A veces unos cuantos indicios bastan para hacerte entender que un viaje determinado no es buena idea, pero en este caso todo el azar portugués parecía haber conspirado contra mi presencia en aquel lugar. Coches accidentados en la autopista, vacaciones enfundadas en chalecos reflectantes, ilusiones desparramadas por los márgenes de la carretera. Cuarenta minutos de retenciones en la A3 para poder cruzar Oporto de norte a sur. Caminos alternativos embarrados. El GPS sin señal. Llegué a la casa que habíamos alquilado, donde me esperaban algunos de mis familiares, y me tocó una cama con el somier roto y el colchón desvencijado. Por un momento estuve a punto de rendirme, pero si hay un lugar en el que uno no puede tirar la toalla es Portugal. Son tan baratas que el gesto resulta irrelevante.

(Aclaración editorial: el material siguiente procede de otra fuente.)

Lemma listeners_called_in_subscription_order_witness :
  let w := (subscribe 1 (boot he Examples.healthy_storage)).2 in
  let os := [Subscribe 3; Unsubscribe 3; Subscribe 1; SetLanguage he] in
  reachable w /\ (1 ∈ listeners (service w)) /\ (2 ∉ listeners (service w)) /\
  (Unsubscribe 1 ∉ os) /\ (Unsubscribe 2 ∉ os) /\
  filter (fun l => l = 1 \/ l = 2)
    (called_listeners
       (emitted (setLanguage en) (perform_all os (subscribe 2 w).2).2))
  = [1; 2].
Proof.
  assert (H1 : reachable (subscribe 1 (boot he Examples.healthy_storage)).2).
  { apply (reachable_perform (Subscribe 1)), reachable_boot. }
  assert (H2 : 1 ∈ listeners
                 (service (subscribe 1 (boot he Examples.healthy_storage)).2)).
  { by left. }
  assert (H3 : 2 ∉ listeners
                 (service (subscribe 1 (boot he Examples.healthy_storage)).2)).
  { intros H. apply elem_of_cons in H as [?|H]; [done|].
    by apply elem_of_nil in H. }
  assert (H4 : Unsubscribe 1
               ∉ [Subscribe 3; Unsubscribe 3; Subscribe 1; SetLanguage he]).
  { intros H. by repeat (apply elem_of_cons in H as [?|H]; [done|]);
      apply elem_of_nil in H. }
  assert (H5 : Unsubscribe 2
               ∉ [Subscribe 3; Unsubscribe 3; Subscribe 1; SetLanguage he]).
  { intros H. by repeat (apply elem_of_cons in H as [?|H]; [done|]);
      apply elem_of_nil in H. }
  split_and!; [done..|].
  exact (listeners_called_in_subscription_order 1 2 _ _ en H1 H2 H3 H4 H5).
Defined.

(** Unsubscribing removes exactly one registration: every other listener is
    still registered and still called once by the next [setLanguage]; the
    language, the dictionaries, the storage and the trace are as before. *)
Theorem unsubscribe_leaves_the_others (w : world) (cb l : listener)
    (x : Language) :
  reachable w ->
  l ∈ listeners (service w) ->
  l <> cb ->
  let w' := (unsubscribe cb w).2 in
  (l ∈ listeners (service w')) /\
  calls_of l (emitted (setLanguage x) w') = [x] /\
  (cb ∉ listeners (service w')) /\
  currentLanguage (service w') = currentLanguage (service w) /\
  translations (service w') = translations (service w) /\
  localStorage w' = localStorage w /\
  trace w' = trace w.
Proof.
  intros Hw Hl Hne w'.
  assert (Hin : l ∈ listeners (service w')).
  { unfold w'. rewrite ServiceTheory.unsubscribe_run. cbn.
    by apply ServiceTheory.elem_of_set_delete. }
  split_and!; try done.
  - rewrite ServiceTheory.setLanguage_emitted, ServiceTheory.calls_of_app,
      ServiceTheory.calls_of_save_events.
    apply ServiceTheory.calls_of_notifications_present; [|done].
    apply ServiceTheory.reachable_NoDup.
    apply (reachable_perform (Unsubscribe cb) w Hw).
  - unfold w'. rewrite ServiceTheory.unsubscribe_run. cbn.
    rewrite ServiceTheory.elem_of_set_delete. tauto.
Qed.

Lemma unsubscribe_leaves_the_others_witness :
  let w := (perform_all [Subscribe 1; Subscribe 2]
              (boot he Examples.healthy_storage)).2 in
  reachable w /\ (2 ∈ listeners (service w)) /\ 2 <> 1 /\
  calls_of 2 (emitted (setLanguage en) (unsubscribe 1 w).2) = [en].
Proof.
  assert (H1 : reachable (perform_all [Subscribe 1; Subscribe 2]
                            (boot he Examples.healthy_storage)).2).
  { apply ServiceTheory.reachable_perform_all, reachable_boot. }
  assert (H2 : 2 ∈ listeners
                 (service (perform_all [Subscribe 1; Subscribe 2]
                             (boot he Examples.healthy_storage)).2)).
  { right. by left. }
  assert (H3 : 2 <> 1) by discriminate.
  split_and!; [done..|].
  exact (proj1 (proj2 (unsubscribe_leaves_the_others _ 1 2 en H1 H2 H3))).
Defined.

End ServiceMore.

(** ** More properties of [translate] *)

Module TranslateMore.
Import JS I18n I18nMore.
Local Open Scope list_scope.

(** *** Keys and their segments *)

Lemma split_cons sep s : exists piece pieces, split sep s = piece :: pieces.
Proof.
  induction s as [|c s (piece & pieces & IH)]; [by eexists _, _|].
  cbn [split]. case_decide; [by eexists _, _|].
  rewrite IH. by eexists _, _.
Qed.

Lemma join_dots_cons p q r :
  join_dots (p :: q :: r) = (p ++ "." ++ join_dots (q :: r))%string.
Proof. reflexivity. Qed.

(** Splitting a key on its dots loses nothing: the segments, joined by
    dots, are the key again; no segment holds a dot; and there is one
    segment more than there are dots (so always at least one). *)
Theorem split_join_round_trip (key : string) :
  join_dots (split "." key) = key /\
  Forall (fun piece => has_char "." piece = false) (split "." key) /\
  List.length (split "." key)
  = S (List.length (filter (fun c => c = "."%char)
                      (list_ascii_of_string key))).
Proof.
  induction key as [|c key (IHjoin & IHdot & IHlen)]; [by repeat constructor|].
  destruct (split_cons "." key) as (piece & pieces & Hsplit).
  cbn [split list_ascii_of_string]. rewrite filter_cons.
  rewrite Hsplit in *. destruct (decide (c = "."%char)) as [->|Hc].
  - split_and!.
    + by rewrite join_dots_cons, IHjoin.
    + by constructor.
    + simpl. f_equal. exact IHlen.
  - split_and!.
    + rewrite <- IHjoin. by destruct pieces.
    + apply Forall_cons in IHdot as [Hpiece Hpieces].
      constructor; [|done]. cbn [has_char].
      rewrite Hpiece. by rewrite bool_decide_eq_false_2.
    + done.
Qed.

A la mañana siguiente, mi cuñado Javier me preguntó si lo acompañaba a hacer algunas fotos a la playa. Elsa ya se había marchado, pero comenzaba a aproximarse el temporal Fabien. Seguía lloviendo, hacía frío y el cielo estaba oscuro, pero no más que cualquier día de buen tiempo en Galicia. Desabrigándonos un poco, lo podíamos aguantar. Javi cogió sus cámaras y salimos a la calle en dirección a la playa. Recorrimos el paseo marítimo hasta una zona despejada y nos apostamos tras la barandilla de una pasarela de madera que hacía las veces de mirador frente al Atlántico. Javi fotografiaba la mañana y yo fumaba contemplando el mar. Una señora paseaba tranquilamente por la arena con su perro. El mundo estaba más o menos en calma. Por fin Portugal parecía dejarme en paz.

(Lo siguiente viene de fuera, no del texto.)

(** * weather-go: a shallow embedding of [main.go]

    The server of [main.go] has two handlers: [hello], and the closure
    registered at ["/weather/"], which cuts the city out of the request path,
    calls [query] (read the key file, one outbound GET, decode the body) and
    writes either a JSON report or a plain-text error.

    The Go standard library is the environment of the program.  Its calls are
    given here by small models of their documented behaviour:
    - [strings.SplitN] on byte strings;
    - [encoding/json] on parsed documents (a value of type [json]) rather than
      on bytes: key matching, type mismatches, zero values and the order of
      the members are as in Go, the scanner is not modelled;
    - [os.ReadFile] and [http.Get] as look-ups in a [World], each leaving an
      event in a trace, so that what was attempted can be stated;
    - [http.ResponseWriter] as a record of the headers, the status and the
      writes.
    A handler is studied on the request it is given, with [r.URL.Path] as the
    server hands it over; how [http.ServeMux] finds the handler for a path
    (and redirects a path that is not clean) is not modelled beyond the map of
    the patterns that [main] registers. *)

From Stdlib Require Import ZArith Ascii String Bool PrimFloat.
From stdpp Require Import base option list strings gmap.

Local Open Scope Z_scope.
Set Warnings "-register-all".

(** ** Strings and bytes *)

Module Bytes.

(** A Go string is a sequence of bytes; [string] of the Standard Library is
    one, its characters being the bytes. *)

(** The line feed and the double quote. *)
Definition nl : string := String (ascii_of_nat 10) EmptyString.
Definition dq : string := String (ascii_of_nat 34) EmptyString.

(** [len(s)]. *)
Definition len (s : string) : Z := Z.of_nat (String.length s).

(** [strings.CutPrefix]: the rest of [s] after the prefix [p], if [s] starts with it. *)
Fixpoint CutPrefix (s p : string) {struct p} : option string :=
  match p with
  | EmptyString => Some s
  | String c p' =>
      match s with
      | EmptyString => None
      | String d s' => if Ascii.eqb c d then CutPrefix s' p' else None
      end
  end.

(** [strings.Cut]: [s] around the first instance of [sep]; [None] when [sep]
    does not occur ([strings.Index] is negative). *)
Fixpoint Cut (s sep : string) : option (string * string) :=
  match CutPrefix s sep with
  | Some after => Some (EmptyString, after)
  | None =>
      match s with
      | EmptyString => None
      | String c s' =>
          match Cut s' sep with
          | Some (before, after) => Some (String c before, after)
          | None => None
          end
      end
  end.

(** [strings.Contains]. *)
Definition Contains (s sep : string) : bool :=
  match Cut s sep with Some _ => true | None => false end.

(** The loop of [genSplit]: at most [k] cuts, the rest of the string last. *)
Fixpoint split_loop (k : nat) (s sep : string) : list string :=
  match k with
  | O => [s]
  | S k' =>
      match Cut s sep with
      | None => [s]
      | Some (before, after) => before :: split_loop k' after sep
      end
  end.

(** [strings.SplitN(s, sep, n)] for a separator that is not empty, as
    [genSplit] computes it: [nil] for [n = 0]; every instance is cut for
    [n < 0] (there are at most [len(s)]); otherwise [n] is capped at
    [len(s) + 1] and at most [n - 1] cuts are made. *)
Definition SplitN (s sep : string) (n : Z) : list string :=
  if n =? 0 then []
  else if n <? 0 then split_loop (String.length s) s sep
  else
    let n := if len s + 1 <? n then len s + 1 else n in
    split_loop (Z.to_nat (n - 1)) s sep.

De repente, una ola gigante surgida de la nada barrió la playa entera hasta donde nos encontrábamos, embistiéndonos con rabia y llevándose consigo parte de la pasarela de madera. Yo caí al agua, donde la señora se esforzaba por mantenerse a flote sin soltar la correa de su perro. El agua nos lanzaba con violencia una y otra vez contra el paseo marítimo. Alguien podría pensar que Fabien acababa de hacer su aparición sin previo aviso, pero en realidad era Portugal tratando de asesinarme. Prescindiendo de intermediarios. Me la tenía jurada y no pensaba echarse atrás.

Por fortuna, mi cuñado Javi no solo es un gran fotógrafo, sino también un tipo de lo más imprudente. Lanzó sus cámaras hacia tierra firme y, sin pensárselo dos veces, saltó al agua para rescatarnos a la señora, al perro y a mí. Por ese orden. Volvimos a la casa con la ropa y la moral empapadas y, después de meditarlo un rato, comprendí que debía abandonar aquel lugar. "¿Te das por vencido, entonces?", me preguntó mi cuñado después de explicarle la situación. "En absoluto —le contesté—, pero ahora mismo creo que solo hay un lugar de Portugal donde me sentiría a salvo: El Corte Inglés de Vigo". Y me marché sin mirar atrás, consciente de que esta batalla no ha hecho más que comenzar.